ABOUT THIS EXERCISE: Locate the line that contains "let key := main_checkout_key". Copy it and every following line through the end of the records, exactly, and include nothing else.

----

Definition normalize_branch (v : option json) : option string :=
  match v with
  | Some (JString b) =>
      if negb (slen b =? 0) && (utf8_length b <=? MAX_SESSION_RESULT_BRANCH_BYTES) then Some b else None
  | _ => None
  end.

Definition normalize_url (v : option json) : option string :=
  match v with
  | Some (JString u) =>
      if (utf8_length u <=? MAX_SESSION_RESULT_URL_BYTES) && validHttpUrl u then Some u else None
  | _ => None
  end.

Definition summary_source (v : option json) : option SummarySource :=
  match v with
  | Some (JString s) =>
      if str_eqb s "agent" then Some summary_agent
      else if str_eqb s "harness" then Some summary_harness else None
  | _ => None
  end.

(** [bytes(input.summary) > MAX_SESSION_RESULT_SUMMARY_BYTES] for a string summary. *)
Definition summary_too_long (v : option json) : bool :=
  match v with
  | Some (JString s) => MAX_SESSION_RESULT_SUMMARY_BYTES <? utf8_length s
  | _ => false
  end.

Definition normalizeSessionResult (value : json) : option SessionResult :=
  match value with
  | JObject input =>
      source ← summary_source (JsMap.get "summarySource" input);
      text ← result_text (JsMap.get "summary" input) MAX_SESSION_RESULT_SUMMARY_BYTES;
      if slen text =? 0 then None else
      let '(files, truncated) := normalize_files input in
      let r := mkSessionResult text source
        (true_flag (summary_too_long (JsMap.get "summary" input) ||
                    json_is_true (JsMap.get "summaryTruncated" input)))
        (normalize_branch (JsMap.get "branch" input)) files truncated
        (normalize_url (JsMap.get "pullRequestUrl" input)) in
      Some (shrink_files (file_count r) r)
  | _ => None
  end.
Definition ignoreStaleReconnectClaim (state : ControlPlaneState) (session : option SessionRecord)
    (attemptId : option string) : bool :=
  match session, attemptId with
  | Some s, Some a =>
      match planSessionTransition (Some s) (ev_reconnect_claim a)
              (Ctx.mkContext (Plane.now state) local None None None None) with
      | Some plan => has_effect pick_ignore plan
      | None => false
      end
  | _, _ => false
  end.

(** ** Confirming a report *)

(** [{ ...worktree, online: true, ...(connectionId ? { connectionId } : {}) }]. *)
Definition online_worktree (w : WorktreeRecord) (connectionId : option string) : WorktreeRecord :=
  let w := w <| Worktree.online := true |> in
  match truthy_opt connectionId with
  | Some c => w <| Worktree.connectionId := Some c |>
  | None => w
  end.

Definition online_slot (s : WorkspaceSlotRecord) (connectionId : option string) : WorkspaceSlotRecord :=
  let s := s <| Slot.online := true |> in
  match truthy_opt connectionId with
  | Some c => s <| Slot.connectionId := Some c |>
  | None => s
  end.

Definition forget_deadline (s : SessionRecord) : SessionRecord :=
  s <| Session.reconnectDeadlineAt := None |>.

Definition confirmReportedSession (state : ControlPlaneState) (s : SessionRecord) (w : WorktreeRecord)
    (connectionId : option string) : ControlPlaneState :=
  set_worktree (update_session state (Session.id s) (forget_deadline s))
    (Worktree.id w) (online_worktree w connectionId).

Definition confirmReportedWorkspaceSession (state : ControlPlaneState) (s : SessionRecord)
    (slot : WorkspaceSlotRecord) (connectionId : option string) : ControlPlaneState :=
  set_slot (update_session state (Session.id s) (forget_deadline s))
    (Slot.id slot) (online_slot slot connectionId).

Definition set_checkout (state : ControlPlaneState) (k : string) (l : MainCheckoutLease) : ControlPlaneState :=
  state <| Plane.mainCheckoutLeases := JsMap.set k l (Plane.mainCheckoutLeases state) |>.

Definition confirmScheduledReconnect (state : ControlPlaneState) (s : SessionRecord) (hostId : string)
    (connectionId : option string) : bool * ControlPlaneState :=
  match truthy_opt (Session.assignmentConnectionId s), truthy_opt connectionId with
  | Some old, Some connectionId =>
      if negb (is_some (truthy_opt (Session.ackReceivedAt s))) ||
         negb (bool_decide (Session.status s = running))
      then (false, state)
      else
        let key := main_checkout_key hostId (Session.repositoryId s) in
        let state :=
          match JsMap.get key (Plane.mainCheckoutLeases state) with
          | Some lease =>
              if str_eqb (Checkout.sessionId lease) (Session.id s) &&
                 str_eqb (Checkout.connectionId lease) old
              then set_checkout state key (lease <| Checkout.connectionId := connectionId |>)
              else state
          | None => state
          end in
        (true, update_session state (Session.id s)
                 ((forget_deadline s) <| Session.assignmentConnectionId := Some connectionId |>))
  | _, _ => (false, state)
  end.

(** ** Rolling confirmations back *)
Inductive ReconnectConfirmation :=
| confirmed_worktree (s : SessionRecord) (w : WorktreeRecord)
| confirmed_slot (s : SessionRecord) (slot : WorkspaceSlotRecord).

----

SOLUTION:
        let key := main_checkout_key hostId (Session.repositoryId s) in
        let state :=
          match JsMap.get key (Plane.mainCheckoutLeases state) with
          | Some lease =>
              if str_eqb (Checkout.sessionId lease) (Session.id s) &&
                 str_eqb (Checkout.connectionId lease) old
              then set_checkout state key (lease <| Checkout.connectionId := connectionId |>)
              else state
          | None => state
          end in
        (true, update_session state (Session.id s)
                 ((forget_deadline s) <| Session.assignmentConnectionId := Some connectionId |>))
  | _, _ => (false, state)
  end.

(** ** Rolling confirmations back *)
Inductive ReconnectConfirmation :=
| confirmed_worktree (s : SessionRecord) (w : WorktreeRecord)
| confirmed_slot (s : SessionRecord) (slot : WorkspaceSlotRecord).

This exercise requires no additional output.